__WHAT YOU SHOULD DO__
A line below contains "match p with MappedTcp => NATPMP_TCP", and a later one contains "Lemma create_entry_run x". Repeat both, with every line between them, exactly.

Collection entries
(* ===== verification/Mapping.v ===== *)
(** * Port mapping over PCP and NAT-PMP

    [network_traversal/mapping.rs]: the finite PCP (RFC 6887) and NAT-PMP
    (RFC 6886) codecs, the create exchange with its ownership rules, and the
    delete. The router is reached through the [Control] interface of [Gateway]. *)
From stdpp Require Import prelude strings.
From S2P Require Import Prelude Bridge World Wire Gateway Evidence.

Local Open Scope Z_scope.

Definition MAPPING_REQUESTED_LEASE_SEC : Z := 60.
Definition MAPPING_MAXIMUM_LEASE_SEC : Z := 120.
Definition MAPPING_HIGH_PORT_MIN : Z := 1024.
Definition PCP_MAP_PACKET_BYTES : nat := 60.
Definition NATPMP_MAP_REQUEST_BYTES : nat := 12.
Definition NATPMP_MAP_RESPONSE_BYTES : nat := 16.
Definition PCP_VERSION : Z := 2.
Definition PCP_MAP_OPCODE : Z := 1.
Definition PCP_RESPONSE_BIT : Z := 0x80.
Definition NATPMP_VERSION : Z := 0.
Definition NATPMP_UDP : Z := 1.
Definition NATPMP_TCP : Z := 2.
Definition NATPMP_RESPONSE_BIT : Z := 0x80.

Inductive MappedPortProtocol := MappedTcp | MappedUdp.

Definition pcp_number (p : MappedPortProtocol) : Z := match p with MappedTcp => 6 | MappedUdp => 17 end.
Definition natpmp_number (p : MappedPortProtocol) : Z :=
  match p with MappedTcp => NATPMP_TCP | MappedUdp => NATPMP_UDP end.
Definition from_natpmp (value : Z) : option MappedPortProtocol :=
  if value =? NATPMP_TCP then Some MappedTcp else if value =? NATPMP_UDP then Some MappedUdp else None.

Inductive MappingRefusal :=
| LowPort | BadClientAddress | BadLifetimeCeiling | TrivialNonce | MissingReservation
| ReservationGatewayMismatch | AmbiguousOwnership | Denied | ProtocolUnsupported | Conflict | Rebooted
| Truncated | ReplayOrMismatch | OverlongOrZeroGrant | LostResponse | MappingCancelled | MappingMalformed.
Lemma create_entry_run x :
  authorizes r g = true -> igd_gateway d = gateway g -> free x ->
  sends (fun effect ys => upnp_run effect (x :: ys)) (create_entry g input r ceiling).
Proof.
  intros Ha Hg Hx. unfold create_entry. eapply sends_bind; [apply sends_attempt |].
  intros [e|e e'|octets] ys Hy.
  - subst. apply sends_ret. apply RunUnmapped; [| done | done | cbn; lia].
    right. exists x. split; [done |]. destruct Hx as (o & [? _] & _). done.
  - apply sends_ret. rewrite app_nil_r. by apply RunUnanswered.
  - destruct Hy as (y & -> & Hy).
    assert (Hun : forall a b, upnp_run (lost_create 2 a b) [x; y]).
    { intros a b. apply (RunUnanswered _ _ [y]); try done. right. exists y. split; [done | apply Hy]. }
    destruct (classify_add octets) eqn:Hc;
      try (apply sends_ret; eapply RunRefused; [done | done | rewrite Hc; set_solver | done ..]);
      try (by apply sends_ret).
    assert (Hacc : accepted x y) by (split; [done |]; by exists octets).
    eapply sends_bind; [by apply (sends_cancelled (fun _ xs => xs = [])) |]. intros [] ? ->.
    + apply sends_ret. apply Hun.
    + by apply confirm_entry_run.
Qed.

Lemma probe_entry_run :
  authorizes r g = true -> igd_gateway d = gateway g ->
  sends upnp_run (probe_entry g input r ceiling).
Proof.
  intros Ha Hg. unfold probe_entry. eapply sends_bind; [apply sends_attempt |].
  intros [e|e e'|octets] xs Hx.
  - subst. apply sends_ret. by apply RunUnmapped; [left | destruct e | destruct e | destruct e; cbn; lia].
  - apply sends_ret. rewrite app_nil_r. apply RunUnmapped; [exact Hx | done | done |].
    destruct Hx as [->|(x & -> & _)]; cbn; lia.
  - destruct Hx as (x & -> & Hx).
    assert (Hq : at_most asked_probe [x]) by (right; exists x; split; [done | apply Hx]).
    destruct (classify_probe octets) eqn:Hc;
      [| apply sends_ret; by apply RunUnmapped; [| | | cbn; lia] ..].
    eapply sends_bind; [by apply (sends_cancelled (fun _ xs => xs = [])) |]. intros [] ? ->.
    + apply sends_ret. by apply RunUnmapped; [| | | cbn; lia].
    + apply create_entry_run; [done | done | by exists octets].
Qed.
==
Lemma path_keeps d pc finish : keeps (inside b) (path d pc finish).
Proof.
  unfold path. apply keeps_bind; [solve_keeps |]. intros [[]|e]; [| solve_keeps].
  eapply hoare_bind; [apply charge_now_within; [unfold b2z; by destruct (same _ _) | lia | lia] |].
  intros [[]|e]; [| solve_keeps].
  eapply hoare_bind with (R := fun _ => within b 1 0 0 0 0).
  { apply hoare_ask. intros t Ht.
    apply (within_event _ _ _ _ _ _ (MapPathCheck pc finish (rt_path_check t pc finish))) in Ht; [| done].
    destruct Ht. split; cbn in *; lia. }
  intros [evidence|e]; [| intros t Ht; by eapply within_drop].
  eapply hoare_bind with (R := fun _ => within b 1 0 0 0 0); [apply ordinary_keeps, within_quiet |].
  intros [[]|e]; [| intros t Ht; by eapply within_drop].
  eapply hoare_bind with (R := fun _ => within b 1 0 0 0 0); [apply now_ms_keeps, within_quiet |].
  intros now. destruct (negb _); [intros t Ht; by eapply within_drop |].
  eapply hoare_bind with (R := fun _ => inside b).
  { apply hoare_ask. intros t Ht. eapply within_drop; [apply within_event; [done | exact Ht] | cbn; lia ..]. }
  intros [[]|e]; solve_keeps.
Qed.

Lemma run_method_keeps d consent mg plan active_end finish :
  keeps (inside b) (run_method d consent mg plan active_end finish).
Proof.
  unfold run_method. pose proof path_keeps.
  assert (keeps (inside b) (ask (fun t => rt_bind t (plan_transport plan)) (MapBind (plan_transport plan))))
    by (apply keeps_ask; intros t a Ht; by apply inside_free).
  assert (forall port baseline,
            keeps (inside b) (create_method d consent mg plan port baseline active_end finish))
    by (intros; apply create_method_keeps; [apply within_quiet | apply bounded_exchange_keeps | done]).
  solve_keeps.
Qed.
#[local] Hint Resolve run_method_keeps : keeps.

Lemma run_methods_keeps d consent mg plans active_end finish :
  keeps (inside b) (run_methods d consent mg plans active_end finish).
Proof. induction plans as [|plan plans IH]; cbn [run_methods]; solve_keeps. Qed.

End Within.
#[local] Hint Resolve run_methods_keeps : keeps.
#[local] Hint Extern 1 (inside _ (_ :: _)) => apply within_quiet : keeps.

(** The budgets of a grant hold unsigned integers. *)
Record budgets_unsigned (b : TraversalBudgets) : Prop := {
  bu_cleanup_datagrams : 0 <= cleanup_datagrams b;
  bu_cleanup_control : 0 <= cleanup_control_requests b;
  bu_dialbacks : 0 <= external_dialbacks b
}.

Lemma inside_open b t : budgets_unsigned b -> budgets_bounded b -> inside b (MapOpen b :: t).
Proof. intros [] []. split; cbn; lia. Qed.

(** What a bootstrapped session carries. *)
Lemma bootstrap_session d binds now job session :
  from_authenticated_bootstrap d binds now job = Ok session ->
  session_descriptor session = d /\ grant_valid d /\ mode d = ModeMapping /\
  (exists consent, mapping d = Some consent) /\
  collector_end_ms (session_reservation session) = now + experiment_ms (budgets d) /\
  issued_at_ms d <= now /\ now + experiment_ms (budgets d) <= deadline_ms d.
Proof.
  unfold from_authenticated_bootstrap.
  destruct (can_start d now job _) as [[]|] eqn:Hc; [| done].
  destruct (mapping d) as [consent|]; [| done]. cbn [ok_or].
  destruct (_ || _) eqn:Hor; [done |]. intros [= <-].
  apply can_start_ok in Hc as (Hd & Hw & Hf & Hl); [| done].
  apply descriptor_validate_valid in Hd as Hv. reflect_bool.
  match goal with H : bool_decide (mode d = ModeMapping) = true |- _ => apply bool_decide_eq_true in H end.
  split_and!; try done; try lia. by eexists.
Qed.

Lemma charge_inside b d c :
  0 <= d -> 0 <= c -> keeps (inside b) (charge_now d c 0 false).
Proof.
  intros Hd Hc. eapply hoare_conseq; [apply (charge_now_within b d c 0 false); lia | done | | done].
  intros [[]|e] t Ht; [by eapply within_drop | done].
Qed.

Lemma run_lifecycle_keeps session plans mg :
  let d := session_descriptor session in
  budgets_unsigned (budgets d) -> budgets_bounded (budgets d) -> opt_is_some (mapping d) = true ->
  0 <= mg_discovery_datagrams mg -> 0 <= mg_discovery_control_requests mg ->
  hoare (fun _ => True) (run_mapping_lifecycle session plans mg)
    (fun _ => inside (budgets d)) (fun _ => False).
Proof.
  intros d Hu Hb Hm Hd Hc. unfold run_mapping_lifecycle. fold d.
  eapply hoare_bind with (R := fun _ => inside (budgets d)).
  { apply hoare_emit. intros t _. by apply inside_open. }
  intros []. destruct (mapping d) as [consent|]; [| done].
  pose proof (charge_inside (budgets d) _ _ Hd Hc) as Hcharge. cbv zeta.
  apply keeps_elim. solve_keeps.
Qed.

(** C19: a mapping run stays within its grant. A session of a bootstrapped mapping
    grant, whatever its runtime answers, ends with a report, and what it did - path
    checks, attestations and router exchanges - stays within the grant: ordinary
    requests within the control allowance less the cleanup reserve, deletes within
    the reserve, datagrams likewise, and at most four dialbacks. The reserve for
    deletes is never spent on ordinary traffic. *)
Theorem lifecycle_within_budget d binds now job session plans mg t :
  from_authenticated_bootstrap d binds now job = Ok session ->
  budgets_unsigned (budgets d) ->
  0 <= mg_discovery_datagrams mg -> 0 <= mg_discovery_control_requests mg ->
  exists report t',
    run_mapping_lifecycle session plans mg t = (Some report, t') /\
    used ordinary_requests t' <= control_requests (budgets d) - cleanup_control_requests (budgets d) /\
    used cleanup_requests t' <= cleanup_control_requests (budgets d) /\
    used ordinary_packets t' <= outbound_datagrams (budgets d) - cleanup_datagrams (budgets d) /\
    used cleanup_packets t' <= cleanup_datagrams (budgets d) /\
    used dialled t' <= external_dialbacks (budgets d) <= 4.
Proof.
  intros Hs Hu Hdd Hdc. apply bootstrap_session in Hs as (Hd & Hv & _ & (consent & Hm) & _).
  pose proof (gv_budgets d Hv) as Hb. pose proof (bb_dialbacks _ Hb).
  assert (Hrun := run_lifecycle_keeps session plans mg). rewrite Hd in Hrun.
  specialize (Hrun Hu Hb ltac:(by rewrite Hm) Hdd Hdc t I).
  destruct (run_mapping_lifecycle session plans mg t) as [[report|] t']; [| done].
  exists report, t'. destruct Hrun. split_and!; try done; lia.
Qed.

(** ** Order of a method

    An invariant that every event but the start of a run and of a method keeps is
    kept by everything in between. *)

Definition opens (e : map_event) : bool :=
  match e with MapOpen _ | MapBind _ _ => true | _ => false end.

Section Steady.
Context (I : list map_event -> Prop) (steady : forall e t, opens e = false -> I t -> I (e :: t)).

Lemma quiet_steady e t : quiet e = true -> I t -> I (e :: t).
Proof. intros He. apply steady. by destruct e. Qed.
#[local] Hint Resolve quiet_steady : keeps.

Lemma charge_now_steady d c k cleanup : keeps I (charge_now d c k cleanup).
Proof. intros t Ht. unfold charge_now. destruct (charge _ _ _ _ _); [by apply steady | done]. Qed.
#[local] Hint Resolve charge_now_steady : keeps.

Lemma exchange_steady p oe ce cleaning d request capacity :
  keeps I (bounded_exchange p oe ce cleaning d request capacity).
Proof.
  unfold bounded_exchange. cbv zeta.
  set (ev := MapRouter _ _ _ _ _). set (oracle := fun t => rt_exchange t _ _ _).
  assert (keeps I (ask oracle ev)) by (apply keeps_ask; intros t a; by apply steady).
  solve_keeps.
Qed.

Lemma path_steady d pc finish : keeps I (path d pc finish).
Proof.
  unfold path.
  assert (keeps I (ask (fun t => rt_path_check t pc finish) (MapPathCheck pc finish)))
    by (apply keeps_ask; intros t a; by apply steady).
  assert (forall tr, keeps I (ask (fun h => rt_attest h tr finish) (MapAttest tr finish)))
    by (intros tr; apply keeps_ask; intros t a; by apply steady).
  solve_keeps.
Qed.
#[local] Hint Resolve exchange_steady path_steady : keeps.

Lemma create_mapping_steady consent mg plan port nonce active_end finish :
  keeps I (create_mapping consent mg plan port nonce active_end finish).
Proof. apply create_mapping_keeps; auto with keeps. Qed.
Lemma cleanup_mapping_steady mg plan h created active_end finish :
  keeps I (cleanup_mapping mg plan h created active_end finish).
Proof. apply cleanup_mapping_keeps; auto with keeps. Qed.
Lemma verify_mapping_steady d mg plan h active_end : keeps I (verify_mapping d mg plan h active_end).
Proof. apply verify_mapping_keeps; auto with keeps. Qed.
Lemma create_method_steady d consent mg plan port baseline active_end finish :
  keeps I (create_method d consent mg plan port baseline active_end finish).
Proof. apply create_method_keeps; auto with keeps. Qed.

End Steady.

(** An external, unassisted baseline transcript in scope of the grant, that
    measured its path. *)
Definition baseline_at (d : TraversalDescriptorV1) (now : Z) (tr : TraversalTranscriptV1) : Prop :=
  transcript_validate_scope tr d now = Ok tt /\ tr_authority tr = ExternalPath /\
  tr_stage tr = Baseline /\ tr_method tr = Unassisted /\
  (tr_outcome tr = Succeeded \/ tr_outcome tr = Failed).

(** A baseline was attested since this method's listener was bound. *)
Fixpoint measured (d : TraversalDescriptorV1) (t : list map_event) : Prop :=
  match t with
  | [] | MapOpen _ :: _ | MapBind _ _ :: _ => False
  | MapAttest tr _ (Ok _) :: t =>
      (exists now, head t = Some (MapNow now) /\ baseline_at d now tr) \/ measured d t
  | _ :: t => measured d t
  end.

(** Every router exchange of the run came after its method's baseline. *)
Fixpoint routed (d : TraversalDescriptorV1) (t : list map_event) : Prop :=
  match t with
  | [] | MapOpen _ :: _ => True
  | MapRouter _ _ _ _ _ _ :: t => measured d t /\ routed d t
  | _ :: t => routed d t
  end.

__SOLUTION FOR THIS TASK__
  match p with MappedTcp => NATPMP_TCP | MappedUdp => NATPMP_UDP end.
Definition from_natpmp (value : Z) : option MappedPortProtocol :=
  if value =? NATPMP_TCP then Some MappedTcp else if value =? NATPMP_UDP then Some MappedUdp else None.

Inductive MappingRefusal :=
| LowPort | BadClientAddress | BadLifetimeCeiling | TrivialNonce | MissingReservation
| ReservationGatewayMismatch | AmbiguousOwnership | Denied | ProtocolUnsupported | Conflict | Rebooted
| Truncated | ReplayOrMismatch | OverlongOrZeroGrant | LostResponse | MappingCancelled | MappingMalformed.
Lemma create_entry_run x :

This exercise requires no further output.